Im Bereich des Verkehrsverbundes Großraum Nürnberg (VGN) konnte man die Mindereinnahmen, die das Deutschlandticket verursacht, bisher noch ausgleichen. Bis jetzt: Da die Bundesregierung ein Einfrieren des Zuschusses von Bund und Ländern auf drei Milliarden Euro für 2026 in Aussicht gestellt habe, schätzen VGN und andere Branchenvertreter eine bundesweite Finanzlücke des ÖPNV auf 800 Millionen Euro. Das könnte dann auch im Raum Nürnberg zur Reduzierung des Angebots führen, so ein Sprecher, ohne detaillierte Zahlen zu nennen.

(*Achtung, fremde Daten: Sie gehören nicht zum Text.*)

(** X23. After an admin has set the log channel of a server, a log
    entry for that server on that panel goes to that channel, whatever
    sinks were stored before: one post to it, with the panel and the
    server in the footer, and nothing else. The server id must not be
    empty, and the channel must be one the bot can reach with an id other
    than 0. *)
Theorem server_log_goes_to_its_channel (W : World) (interaction : Interaction)
    (panel server_id title : string) (description : Text) (color c : Z) (db : DB) :
  str (user_id (user interaction)) ∈ ADMINS W →
  server_id ≠ "" → c ≠ 0 → channel_known W c = true →
  let db' := store (slash_setserverlog W interaction panel server_id
                                       (mkTextChannel c) db) in
  send_log_embed W panel (JStr server_id) title description color db'
  = mkOut (Ok tt) db'
          [ChannelSend c
             (mkEmbed title description color
                      [Lit "Panel: "; Lit panel; Lit " | Server: ";
                       PyStr (JStr server_id)])].
Proof.
  intros Hadmin Hs Hc Hknown db'. unfold db'.
  rewrite (slash_setserverlog_store _ _ _ _ _ _ Hadmin). cbn [text_channel_id].
  unfold send_log_embed.
  assert (truthy (JStr server_id) = true) as ->.
  { simpl. by apply negb_true_iff, String.eqb_neq. }
  cbn [sql_text]. rewrite bind_lift_ok, bind_query.
  assert (get_log_channel panel (Some server_id)
            (set_log_channel panel c (Some server_id) db) = Ok (Some c)) as ->.
  { unfold get_log_channel. apply String.eqb_neq in Hs. rewrite Hs. cbn [negb].
    destruct (find_after_set_specific db panel server_id c) as (r & -> & Hr).
    by apply channel_of_str. }
  rewrite bind_lift_ok.
  apply Z.eqb_neq in Hc. by rewrite Hc, Hknown.
Qed.

Lemma server_log_goes_to_its_channel_witness :
  let db := set_log_channel "alpha" 66 None empty_db in
  let db' := store (slash_setserverlog uuid_world admin_here "alpha" "srv-1"
                                       (mkTextChannel 55) db) in
  events (send_log_embed uuid_world "alpha" (JStr "srv-1") "Power: start"
                         [Lit "sent"] blue db')
  = [ChannelSend 55 (mkEmbed "Power: start" [Lit "sent"] blue
                             [Lit "Panel: "; Lit "alpha"; Lit " | Server: ";
                              PyStr (JStr "srv-1")])].
Proof.
  intros db db'. unfold db'.
  by rewrite (server_log_goes_to_its_channel uuid_world admin_here "alpha" "srv-1"
                "Power: start" [Lit "sent"] blue 55 db admin_of_uuid).
Defined.

(** X24. On a well-formed store a log entry for a server named by a
    string, or for no server, never fails and never writes: it ends
    normally with the store as before, having posted nothing, or one
    message to the channel the sink lookup returned, which is then
    reachable and not 0. *)
Theorem send_log_embed_safe (W : World) (panel_key : string) (server_id : Json)
    (title : string) (description : Text) (color : Z) (db : DB) :
  store_ok db →
  server_id = JNull ∨ (∃ s, server_id = JStr s) →
  let out := send_log_embed W panel_key server_id title description color db in
  result out = Ok tt ∧ store out = db
  ∧ (events out = []
     ∨ ∃ c embed, events out = [ChannelSend c embed]
                  ∧ c ≠ 0 ∧ channel_known W c = true
                  ∧ get_log_channel panel_key
                      (match server_id with JStr s => Some s | _ => None end) db
                    = Ok (Some c)).
Proof.
  intros Hok Hid out. unfold out, send_log_embed.
  set (sid := match server_id with JStr s => Some s | _ => None end).
  assert (∀ k : option string → M unit,
            bind (if truthy server_id then lift (sql_text server_id) else ret None)
                 k db
            = k (if truthy server_id then sid else None) db) as ->.
  { intros k. destruct Hid as [->|[s ->]]; simpl.
    - apply bind_ret.
    - destruct (negb (String.eqb s "")); [apply bind_lift_ok|apply bind_ret]. }
  rewrite bind_query.
  assert (get_log_channel panel_key (if truthy server_id then sid else None) db
          = get_log_channel panel_key sid db) as ->.
  { destruct Hid as [->|[s ->]]; [done|]. unfold sid. cbn [truthy].
    destruct (String.eqb s "") eqn:Hs; cbn [negb]; [|done].
    unfold get_log_channel. by rewrite Hs. }
  destruct (get_log_channel_numeric db panel_key sid (channels_numeric db Hok))
    as [found Hfound].
  rewrite Hfound, bind_lift_ok.
  destruct found as [c|]; [|by split; [|split; [|left]]].
  destruct (Z.eqb_spec c 0) as [->|Hc]; [by split; [|split; [|left]]|].
  destruct (channel_known W c) eqn:Hknown; [|by split; [|split; [|left]]].
  split; [done|]. split; [done|]. right. by eexists _, _.
Qed.

Lemma send_log_embed_safe_witness :
  let out := send_log_embed uuid_world "alpha" (JStr "srv-1") "Status" [Lit "ok"]
               blue (set_log_channel "alpha" 66 None empty_db) in
  result out = Ok tt ∧ events out = [].
Proof.
  intros out.
  destruct (send_log_embed_safe uuid_world "alpha" (JStr "srv-1") "Status"
              [Lit "ok"] blue (set_log_channel "alpha" 66 None empty_db))
    as (Hres & _ & _).
  - apply set_log_channel_ok, store_ok_empty.
  - right. by exists "srv-1".
  - split; [exact Hres|reflexivity].
Defined.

Mehr Fahrgäste, weniger Geld

Ingo Wortmann ist Präsident des Verbands Deutscher Verkehrsunternehmen (VDV) und Geschäftsführer der Münchner Verkehrsgesellschaft (MVG). Er glaubt, das Deutschlandticket habe den ÖPNV unattraktiver gemacht durch die Art, wie es eingeführt wurde: "Man hätte das Angebot im öffentlichen Nahverkehr erst ausweiten und anschließend das Deutschlandticket einführen sollen". Auch andere Vertreter der Nahverkehrsbranche sind dieser Ansicht.

Wortmann erklärt: Nach Corona hätten sich die Fahrgastzahlen durch das Deutschlandticket zwar sehr schnell wieder erholt, aber den Verkehrsanbietern wäre es lieber gewesen, neue Kunden durch ein besseres Angebot zu gewinnen anstatt durch ein billiges Ticket. Das Deutschlandticket hätte teilweise genau das Gegenteil bewirkt als gewünscht, so das Fazit: Wegen der damit verbundenen Mindereinnahmen werde das Angebot des ÖPNV schlechter und weniger attraktiv für die Fahrgäste.

Es muss mehr Geld fließen

Eine Möglichkeit, die Finanzsituation der bayerischen Verkehrsunternehmen zu verbessern, wären mehr Zuschüsse durch den Freistaat Bayern. Auf Nachfrage betont das Verkehrsministerium, es sei die Aufgabe des Bunds, mehr Geld für Infrastruktur und Angebotserhaltung zur Verfügung zu stellen. Das hätte Bayern gemeinsam mit den anderen Ländern einstimmig beschlossen.

Mehr Geld fordert auch Norbert Moy, Vorstand von Pro Bahn Oberbayern: Es sei falsch, das Deutschlandticket wegen einer Finanzierungslücke von 600 bis 800 Millionen Euro scheitern zu lassen. Es sei "ein wichtiger Baustein bei der Mobilitätswende" und es gebe viele Möglichkeiten, finanzielle Ausgleiche zu schaffen, besonders bei den schädlichen Subventionen - angefangen bei der Kerosinsteuer bis zur Privilegierung von Dienstwagenbesteuerungen. Die Subventionen für das Auto summierten sich auf über 30 Milliarden Euro pro Jahr, so Moy: "Von dem großen Betrag 600 bis 800 Millionen zugunsten der Verkehrswende umzuschichten, sollte doch möglich sein".

Die Verkehrsbetriebe müssen planen können

Ingo Wortmann vom VDV wünscht sich von der Politik insbesondere Planbarkeit: Dadurch, dass die Finanzierung des Deutschlandtickets immer nur für ein bis zwei Jahre gesichert sei, könne man nicht langfristig planen und das Angebot kreativ weiterentwickeln: "Ich glaube, wichtig ist ein gutes Angebot vor Ort. Wenn sie schlechte Fahrpläne haben, dann nützt das Deutschlandticket auch nichts".

Dieser Artikel ist erstmals am 22.8.2025 auf BR24 erschienen. Das Thema ist weiterhin aktuell. Daher haben wir diesen Artikel erneut publiziert.